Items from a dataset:

------------------------------

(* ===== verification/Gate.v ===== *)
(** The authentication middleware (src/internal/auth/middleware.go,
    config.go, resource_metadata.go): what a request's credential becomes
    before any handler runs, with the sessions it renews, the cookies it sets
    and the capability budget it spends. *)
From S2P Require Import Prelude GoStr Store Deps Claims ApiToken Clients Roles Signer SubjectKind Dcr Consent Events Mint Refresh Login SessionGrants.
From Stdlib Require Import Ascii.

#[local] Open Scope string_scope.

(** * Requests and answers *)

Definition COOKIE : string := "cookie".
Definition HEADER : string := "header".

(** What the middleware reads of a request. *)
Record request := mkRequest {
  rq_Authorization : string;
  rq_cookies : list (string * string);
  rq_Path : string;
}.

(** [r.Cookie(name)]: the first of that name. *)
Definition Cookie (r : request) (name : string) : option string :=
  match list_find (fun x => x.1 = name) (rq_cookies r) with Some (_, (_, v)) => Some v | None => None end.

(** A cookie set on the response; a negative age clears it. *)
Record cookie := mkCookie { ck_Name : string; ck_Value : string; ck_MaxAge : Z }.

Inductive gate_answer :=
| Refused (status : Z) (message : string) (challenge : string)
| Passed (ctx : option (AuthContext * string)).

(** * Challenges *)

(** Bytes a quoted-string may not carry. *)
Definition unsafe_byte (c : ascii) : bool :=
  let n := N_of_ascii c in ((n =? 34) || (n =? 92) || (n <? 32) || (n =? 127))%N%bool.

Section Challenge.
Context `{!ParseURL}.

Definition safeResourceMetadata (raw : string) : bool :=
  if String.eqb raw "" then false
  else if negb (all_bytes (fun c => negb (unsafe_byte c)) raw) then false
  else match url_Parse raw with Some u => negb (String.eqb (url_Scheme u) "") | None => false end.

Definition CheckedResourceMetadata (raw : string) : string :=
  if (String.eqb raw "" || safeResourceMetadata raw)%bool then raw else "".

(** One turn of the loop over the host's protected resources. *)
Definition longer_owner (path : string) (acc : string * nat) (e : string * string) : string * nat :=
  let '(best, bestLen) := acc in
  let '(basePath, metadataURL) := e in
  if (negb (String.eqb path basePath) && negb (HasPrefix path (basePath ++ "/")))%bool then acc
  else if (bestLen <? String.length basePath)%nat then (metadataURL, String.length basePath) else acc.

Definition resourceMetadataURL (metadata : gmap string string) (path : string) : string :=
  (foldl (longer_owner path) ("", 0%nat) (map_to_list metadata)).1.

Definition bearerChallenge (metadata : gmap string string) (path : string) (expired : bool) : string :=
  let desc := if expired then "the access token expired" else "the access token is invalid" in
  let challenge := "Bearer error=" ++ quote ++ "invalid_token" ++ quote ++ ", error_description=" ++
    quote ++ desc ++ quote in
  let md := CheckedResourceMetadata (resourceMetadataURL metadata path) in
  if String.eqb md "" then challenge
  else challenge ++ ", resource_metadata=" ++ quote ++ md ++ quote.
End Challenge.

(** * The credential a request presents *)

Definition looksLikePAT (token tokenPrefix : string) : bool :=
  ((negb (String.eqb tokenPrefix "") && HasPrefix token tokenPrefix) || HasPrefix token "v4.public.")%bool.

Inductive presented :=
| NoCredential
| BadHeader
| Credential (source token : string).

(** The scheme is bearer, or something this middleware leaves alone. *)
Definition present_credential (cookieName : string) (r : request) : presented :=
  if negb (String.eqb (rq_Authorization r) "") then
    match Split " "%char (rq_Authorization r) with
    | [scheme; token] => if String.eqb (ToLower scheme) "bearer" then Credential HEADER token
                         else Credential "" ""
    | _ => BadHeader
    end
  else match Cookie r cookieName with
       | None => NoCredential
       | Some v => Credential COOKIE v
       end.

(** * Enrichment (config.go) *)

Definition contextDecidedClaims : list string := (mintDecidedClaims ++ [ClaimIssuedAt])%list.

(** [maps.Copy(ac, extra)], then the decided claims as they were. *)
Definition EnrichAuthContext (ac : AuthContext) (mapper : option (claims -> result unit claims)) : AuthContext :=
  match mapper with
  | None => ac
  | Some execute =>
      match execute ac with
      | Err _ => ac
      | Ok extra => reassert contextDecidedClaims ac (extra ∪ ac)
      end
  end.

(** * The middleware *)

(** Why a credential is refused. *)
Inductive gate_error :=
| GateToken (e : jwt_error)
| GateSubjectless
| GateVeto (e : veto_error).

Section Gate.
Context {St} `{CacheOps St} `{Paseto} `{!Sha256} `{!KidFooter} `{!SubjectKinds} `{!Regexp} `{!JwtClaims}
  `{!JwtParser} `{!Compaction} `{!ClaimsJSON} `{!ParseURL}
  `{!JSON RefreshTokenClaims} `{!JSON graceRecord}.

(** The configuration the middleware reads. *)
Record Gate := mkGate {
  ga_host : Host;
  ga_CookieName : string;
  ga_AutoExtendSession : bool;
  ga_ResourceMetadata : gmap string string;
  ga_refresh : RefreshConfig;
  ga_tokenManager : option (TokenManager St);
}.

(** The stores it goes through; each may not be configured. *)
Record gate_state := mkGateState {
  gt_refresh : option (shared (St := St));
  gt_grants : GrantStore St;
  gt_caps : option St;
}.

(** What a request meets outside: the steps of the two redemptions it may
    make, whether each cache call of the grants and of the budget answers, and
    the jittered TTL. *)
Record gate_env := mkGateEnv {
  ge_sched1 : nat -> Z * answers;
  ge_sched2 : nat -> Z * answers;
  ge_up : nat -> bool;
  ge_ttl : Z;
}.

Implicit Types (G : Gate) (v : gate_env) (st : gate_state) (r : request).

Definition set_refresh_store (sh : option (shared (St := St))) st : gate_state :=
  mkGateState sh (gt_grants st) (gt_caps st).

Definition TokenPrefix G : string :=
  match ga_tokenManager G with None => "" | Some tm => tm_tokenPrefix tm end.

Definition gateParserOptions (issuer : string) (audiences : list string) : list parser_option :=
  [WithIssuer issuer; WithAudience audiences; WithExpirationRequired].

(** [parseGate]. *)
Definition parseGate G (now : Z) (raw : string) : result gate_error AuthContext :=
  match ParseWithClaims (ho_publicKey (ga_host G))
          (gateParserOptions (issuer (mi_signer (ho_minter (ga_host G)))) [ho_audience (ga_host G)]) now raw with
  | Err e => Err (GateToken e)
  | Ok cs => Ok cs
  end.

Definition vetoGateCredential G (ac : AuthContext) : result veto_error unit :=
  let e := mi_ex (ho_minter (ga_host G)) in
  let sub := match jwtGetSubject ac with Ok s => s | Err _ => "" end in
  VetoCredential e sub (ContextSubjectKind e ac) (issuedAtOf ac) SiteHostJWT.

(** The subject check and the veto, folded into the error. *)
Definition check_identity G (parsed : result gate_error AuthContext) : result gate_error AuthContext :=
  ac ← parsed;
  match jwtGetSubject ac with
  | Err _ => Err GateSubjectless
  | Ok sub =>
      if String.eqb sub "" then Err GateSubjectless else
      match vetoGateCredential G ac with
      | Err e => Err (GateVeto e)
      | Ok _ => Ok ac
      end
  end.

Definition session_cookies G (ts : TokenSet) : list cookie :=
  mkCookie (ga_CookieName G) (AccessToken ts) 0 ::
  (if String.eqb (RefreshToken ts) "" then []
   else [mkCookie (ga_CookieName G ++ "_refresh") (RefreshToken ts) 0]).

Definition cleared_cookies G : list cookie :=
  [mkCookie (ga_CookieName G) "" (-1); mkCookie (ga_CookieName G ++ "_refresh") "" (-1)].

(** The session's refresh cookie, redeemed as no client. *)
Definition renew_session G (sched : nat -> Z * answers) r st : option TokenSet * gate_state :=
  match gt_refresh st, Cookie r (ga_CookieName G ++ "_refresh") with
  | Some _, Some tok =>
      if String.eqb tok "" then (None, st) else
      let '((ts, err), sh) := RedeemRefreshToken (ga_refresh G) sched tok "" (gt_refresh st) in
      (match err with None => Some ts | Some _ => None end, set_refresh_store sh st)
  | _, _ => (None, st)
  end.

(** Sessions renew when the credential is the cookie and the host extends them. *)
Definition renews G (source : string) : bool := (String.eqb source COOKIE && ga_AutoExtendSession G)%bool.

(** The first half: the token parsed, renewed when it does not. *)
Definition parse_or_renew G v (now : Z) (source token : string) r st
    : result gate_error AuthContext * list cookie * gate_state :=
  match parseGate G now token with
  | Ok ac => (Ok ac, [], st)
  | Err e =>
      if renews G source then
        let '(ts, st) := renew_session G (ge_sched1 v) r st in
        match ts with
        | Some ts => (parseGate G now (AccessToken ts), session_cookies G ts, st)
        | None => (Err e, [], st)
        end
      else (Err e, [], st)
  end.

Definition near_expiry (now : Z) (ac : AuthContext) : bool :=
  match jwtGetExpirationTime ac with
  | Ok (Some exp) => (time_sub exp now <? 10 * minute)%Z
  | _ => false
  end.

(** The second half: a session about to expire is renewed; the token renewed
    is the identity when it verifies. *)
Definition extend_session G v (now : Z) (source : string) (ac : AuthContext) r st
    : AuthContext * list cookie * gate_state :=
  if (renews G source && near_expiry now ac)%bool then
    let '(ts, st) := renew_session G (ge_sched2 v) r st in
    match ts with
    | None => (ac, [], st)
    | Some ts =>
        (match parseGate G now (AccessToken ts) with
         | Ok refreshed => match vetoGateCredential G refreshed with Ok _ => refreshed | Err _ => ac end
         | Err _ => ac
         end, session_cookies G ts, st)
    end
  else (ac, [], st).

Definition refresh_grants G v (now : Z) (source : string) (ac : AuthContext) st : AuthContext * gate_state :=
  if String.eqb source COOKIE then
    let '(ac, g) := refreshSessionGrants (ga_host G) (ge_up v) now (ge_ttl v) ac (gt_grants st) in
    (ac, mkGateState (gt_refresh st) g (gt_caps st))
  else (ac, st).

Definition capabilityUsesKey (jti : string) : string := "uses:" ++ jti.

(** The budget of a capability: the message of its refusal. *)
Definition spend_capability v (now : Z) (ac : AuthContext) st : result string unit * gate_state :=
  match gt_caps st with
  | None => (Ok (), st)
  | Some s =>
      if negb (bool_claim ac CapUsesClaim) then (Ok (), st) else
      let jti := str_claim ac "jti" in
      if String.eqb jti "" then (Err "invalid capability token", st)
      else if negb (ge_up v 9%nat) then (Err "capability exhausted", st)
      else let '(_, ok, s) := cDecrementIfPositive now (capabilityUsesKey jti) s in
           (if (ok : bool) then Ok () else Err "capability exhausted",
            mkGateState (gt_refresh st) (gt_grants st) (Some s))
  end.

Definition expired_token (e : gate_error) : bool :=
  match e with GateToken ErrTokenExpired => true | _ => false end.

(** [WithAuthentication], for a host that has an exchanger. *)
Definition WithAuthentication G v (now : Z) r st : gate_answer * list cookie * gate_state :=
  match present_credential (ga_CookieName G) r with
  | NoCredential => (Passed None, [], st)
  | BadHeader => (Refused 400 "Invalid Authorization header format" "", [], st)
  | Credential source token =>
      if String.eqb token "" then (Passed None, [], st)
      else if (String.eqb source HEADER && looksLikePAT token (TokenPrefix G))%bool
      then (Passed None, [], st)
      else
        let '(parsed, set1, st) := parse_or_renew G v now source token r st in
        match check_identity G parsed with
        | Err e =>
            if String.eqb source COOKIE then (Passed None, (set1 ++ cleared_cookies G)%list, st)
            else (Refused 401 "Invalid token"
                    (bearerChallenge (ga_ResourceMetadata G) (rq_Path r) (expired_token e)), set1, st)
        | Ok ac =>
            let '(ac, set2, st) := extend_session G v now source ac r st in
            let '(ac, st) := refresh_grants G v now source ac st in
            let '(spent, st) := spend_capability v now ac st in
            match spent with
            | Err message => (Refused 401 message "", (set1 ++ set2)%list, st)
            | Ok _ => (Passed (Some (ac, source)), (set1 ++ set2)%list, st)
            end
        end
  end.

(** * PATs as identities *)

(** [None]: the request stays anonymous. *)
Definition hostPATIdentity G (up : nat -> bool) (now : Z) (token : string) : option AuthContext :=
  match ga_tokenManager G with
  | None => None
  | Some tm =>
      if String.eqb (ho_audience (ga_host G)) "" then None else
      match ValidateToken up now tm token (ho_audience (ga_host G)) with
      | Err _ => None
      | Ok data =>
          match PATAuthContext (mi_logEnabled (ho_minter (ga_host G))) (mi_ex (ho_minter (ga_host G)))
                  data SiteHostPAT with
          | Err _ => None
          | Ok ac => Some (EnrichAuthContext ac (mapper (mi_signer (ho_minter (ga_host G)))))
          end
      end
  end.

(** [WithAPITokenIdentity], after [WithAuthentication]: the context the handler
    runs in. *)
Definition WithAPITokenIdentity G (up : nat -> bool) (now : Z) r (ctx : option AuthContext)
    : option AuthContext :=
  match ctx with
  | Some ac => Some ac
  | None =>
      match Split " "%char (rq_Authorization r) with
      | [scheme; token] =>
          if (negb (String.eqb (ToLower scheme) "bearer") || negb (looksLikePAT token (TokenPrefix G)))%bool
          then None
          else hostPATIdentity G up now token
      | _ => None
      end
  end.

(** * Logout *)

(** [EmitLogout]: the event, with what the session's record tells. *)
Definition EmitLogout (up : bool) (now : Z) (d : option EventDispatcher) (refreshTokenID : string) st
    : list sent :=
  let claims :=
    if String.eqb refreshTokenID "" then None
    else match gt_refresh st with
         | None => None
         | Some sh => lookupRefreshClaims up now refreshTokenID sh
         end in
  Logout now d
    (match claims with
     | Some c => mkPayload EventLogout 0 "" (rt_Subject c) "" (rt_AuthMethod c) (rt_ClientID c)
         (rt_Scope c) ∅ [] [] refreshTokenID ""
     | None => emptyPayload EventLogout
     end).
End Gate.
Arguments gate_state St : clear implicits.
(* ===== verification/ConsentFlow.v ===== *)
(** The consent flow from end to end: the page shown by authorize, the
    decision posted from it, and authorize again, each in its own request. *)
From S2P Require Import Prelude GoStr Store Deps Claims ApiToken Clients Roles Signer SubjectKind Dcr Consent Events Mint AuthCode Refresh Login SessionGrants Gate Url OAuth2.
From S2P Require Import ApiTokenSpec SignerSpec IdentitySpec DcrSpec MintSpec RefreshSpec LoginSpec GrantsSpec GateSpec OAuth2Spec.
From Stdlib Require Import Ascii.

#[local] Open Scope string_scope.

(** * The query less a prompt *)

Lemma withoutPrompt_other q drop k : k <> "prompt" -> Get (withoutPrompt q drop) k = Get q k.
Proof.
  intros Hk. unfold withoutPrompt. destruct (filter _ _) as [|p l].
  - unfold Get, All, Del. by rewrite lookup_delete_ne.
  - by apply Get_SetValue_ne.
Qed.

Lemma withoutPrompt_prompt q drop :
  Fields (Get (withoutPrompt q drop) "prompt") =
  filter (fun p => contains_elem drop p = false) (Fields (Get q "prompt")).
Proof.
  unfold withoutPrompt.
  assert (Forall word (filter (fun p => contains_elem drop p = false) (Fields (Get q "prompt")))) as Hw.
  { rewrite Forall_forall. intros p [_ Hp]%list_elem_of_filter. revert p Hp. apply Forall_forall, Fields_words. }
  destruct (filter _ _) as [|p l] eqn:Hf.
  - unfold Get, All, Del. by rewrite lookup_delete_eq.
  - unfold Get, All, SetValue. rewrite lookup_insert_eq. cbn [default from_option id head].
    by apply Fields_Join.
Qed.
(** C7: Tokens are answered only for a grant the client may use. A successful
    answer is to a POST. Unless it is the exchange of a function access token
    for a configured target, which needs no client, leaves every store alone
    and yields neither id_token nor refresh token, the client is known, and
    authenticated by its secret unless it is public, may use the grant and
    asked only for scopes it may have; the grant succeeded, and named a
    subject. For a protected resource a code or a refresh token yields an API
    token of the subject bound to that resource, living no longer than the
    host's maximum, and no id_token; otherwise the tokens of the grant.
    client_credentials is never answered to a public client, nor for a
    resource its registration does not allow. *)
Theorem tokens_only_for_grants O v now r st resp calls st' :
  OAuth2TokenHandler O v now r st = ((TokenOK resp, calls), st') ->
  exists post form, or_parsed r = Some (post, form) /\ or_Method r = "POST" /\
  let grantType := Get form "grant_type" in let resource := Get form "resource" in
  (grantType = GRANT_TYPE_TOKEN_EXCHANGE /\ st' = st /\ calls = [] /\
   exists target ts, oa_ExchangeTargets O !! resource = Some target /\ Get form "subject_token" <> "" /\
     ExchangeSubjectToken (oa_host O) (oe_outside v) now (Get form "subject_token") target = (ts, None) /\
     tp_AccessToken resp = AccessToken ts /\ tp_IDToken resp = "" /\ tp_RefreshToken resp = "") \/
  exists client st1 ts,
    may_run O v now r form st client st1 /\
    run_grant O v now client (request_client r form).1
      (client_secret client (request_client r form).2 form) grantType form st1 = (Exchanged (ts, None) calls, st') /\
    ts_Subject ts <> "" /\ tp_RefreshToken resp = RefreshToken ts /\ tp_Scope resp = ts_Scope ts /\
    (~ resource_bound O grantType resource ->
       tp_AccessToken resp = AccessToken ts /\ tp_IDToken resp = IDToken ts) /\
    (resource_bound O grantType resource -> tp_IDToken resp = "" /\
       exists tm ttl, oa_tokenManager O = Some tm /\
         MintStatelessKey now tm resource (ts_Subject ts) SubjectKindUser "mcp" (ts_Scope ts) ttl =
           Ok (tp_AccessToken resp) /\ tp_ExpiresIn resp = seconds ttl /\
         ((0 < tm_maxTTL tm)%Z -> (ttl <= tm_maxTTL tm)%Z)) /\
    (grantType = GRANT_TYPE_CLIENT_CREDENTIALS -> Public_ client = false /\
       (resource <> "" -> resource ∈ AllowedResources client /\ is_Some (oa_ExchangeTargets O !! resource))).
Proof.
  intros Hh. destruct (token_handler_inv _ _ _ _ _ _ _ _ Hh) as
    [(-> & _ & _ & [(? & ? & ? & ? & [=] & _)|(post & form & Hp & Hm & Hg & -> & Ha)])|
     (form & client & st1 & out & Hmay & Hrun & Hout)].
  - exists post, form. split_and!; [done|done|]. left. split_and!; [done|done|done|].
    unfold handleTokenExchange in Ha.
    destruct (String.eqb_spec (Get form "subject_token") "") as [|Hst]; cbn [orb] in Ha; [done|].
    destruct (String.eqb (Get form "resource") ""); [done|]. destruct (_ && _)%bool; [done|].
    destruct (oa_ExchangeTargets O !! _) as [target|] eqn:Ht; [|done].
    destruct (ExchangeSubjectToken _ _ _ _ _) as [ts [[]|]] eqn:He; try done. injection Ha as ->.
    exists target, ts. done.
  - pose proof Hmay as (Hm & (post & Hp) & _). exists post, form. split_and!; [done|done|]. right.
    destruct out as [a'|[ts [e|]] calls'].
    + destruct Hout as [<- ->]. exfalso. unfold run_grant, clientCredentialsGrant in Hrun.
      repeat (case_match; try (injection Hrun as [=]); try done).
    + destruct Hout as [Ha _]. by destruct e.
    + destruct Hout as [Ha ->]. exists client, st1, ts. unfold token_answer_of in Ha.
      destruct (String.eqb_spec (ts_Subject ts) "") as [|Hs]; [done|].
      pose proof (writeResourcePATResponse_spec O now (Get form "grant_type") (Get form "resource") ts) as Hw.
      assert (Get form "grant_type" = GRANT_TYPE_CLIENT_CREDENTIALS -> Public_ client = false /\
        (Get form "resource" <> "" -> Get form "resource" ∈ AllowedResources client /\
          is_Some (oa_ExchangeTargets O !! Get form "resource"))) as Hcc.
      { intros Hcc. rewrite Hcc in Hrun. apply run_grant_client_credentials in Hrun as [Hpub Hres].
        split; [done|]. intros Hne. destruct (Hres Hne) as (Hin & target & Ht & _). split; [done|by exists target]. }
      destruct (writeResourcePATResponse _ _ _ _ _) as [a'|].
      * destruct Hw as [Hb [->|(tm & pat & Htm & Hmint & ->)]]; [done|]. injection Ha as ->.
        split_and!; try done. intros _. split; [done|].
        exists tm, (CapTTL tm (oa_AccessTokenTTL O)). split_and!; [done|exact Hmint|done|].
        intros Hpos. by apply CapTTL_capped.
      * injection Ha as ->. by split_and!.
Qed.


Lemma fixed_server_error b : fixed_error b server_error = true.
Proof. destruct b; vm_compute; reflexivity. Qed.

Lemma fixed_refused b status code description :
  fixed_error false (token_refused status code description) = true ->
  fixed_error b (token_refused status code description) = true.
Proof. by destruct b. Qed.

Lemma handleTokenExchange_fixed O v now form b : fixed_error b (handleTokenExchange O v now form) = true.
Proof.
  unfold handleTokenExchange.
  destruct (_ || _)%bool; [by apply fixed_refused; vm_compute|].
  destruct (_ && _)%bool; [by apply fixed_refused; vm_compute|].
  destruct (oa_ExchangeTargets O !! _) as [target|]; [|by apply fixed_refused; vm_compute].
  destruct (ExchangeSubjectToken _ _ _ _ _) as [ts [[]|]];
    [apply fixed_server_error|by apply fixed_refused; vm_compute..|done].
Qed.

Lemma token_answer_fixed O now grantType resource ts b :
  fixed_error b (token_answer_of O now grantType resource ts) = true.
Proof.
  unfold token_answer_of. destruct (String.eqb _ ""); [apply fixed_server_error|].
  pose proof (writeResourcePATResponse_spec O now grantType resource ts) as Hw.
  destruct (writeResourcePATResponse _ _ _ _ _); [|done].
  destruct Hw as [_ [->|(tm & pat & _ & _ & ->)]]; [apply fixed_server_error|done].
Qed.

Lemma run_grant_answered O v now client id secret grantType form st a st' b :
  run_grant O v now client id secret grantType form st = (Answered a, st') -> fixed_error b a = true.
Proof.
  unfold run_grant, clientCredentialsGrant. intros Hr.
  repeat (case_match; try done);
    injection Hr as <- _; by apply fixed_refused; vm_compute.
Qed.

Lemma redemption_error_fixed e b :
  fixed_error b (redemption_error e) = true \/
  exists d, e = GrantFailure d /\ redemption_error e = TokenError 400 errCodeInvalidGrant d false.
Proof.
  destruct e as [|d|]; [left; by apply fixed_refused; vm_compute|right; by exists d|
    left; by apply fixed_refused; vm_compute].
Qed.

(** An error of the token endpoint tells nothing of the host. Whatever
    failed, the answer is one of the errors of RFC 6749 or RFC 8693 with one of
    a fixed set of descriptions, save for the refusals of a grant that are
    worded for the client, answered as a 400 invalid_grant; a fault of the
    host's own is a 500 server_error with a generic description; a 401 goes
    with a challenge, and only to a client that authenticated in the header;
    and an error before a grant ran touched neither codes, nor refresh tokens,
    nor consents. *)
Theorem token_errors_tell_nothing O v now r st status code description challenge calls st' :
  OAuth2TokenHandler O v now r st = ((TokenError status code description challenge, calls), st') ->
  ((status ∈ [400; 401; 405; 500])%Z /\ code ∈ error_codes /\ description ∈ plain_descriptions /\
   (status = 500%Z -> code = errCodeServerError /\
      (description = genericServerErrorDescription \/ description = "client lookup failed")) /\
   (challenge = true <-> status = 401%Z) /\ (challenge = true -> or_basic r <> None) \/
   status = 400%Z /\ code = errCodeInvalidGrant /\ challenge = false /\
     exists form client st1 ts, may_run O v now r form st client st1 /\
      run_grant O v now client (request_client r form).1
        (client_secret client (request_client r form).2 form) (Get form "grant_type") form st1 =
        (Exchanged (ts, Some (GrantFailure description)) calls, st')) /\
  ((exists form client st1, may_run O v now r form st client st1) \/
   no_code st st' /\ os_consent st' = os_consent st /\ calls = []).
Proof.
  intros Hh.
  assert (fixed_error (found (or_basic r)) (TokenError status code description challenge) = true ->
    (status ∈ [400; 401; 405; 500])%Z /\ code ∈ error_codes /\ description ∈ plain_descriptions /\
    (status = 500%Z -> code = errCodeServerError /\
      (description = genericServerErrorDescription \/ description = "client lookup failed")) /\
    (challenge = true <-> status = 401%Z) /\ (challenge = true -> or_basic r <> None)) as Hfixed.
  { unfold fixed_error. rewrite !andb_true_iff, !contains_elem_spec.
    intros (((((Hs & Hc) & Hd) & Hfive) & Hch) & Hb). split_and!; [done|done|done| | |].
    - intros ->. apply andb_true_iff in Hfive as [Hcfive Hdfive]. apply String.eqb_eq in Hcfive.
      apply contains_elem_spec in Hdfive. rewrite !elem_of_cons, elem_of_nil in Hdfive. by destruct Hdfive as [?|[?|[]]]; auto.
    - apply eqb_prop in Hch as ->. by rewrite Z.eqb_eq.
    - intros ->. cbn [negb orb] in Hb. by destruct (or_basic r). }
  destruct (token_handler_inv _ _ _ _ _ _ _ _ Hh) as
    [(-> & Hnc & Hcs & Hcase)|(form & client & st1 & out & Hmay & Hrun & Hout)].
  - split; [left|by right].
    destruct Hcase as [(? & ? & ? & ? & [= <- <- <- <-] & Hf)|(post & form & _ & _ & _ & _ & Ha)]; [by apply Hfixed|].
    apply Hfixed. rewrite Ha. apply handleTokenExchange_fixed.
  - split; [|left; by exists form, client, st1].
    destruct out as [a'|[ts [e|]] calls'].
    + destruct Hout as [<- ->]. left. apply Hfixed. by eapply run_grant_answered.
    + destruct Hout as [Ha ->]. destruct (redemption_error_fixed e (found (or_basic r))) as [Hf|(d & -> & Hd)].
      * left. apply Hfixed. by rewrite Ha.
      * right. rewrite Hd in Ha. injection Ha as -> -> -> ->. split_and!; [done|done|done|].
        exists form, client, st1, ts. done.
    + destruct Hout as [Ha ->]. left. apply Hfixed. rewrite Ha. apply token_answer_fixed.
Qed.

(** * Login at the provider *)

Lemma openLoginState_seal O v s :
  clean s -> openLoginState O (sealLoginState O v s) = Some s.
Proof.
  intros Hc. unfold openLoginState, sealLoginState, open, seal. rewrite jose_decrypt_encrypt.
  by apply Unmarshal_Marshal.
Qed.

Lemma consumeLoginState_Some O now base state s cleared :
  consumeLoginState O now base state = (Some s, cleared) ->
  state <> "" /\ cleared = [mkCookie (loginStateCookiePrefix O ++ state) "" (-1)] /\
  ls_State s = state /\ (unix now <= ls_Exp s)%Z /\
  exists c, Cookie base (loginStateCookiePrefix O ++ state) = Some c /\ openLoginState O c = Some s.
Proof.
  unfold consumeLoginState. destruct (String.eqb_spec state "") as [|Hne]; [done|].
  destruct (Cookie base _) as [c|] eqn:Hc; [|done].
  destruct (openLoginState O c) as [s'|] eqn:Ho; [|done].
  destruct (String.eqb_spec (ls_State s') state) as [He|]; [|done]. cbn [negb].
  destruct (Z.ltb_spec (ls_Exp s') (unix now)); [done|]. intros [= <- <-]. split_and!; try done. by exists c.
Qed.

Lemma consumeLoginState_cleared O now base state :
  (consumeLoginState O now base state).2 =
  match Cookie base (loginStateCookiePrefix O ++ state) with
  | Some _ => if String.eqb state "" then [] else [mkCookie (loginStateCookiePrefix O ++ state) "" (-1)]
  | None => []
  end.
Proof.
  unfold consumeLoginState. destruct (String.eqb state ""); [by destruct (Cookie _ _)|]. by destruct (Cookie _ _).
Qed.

------------------------------

= TASK REQUIREMENTS =
Copy each line of the records containing the string "renewed".

= WORKED SOLUTION =
(** The first half: the token parsed, renewed when it does not. *)
(** The second half: a session about to expire is renewed; the token renewed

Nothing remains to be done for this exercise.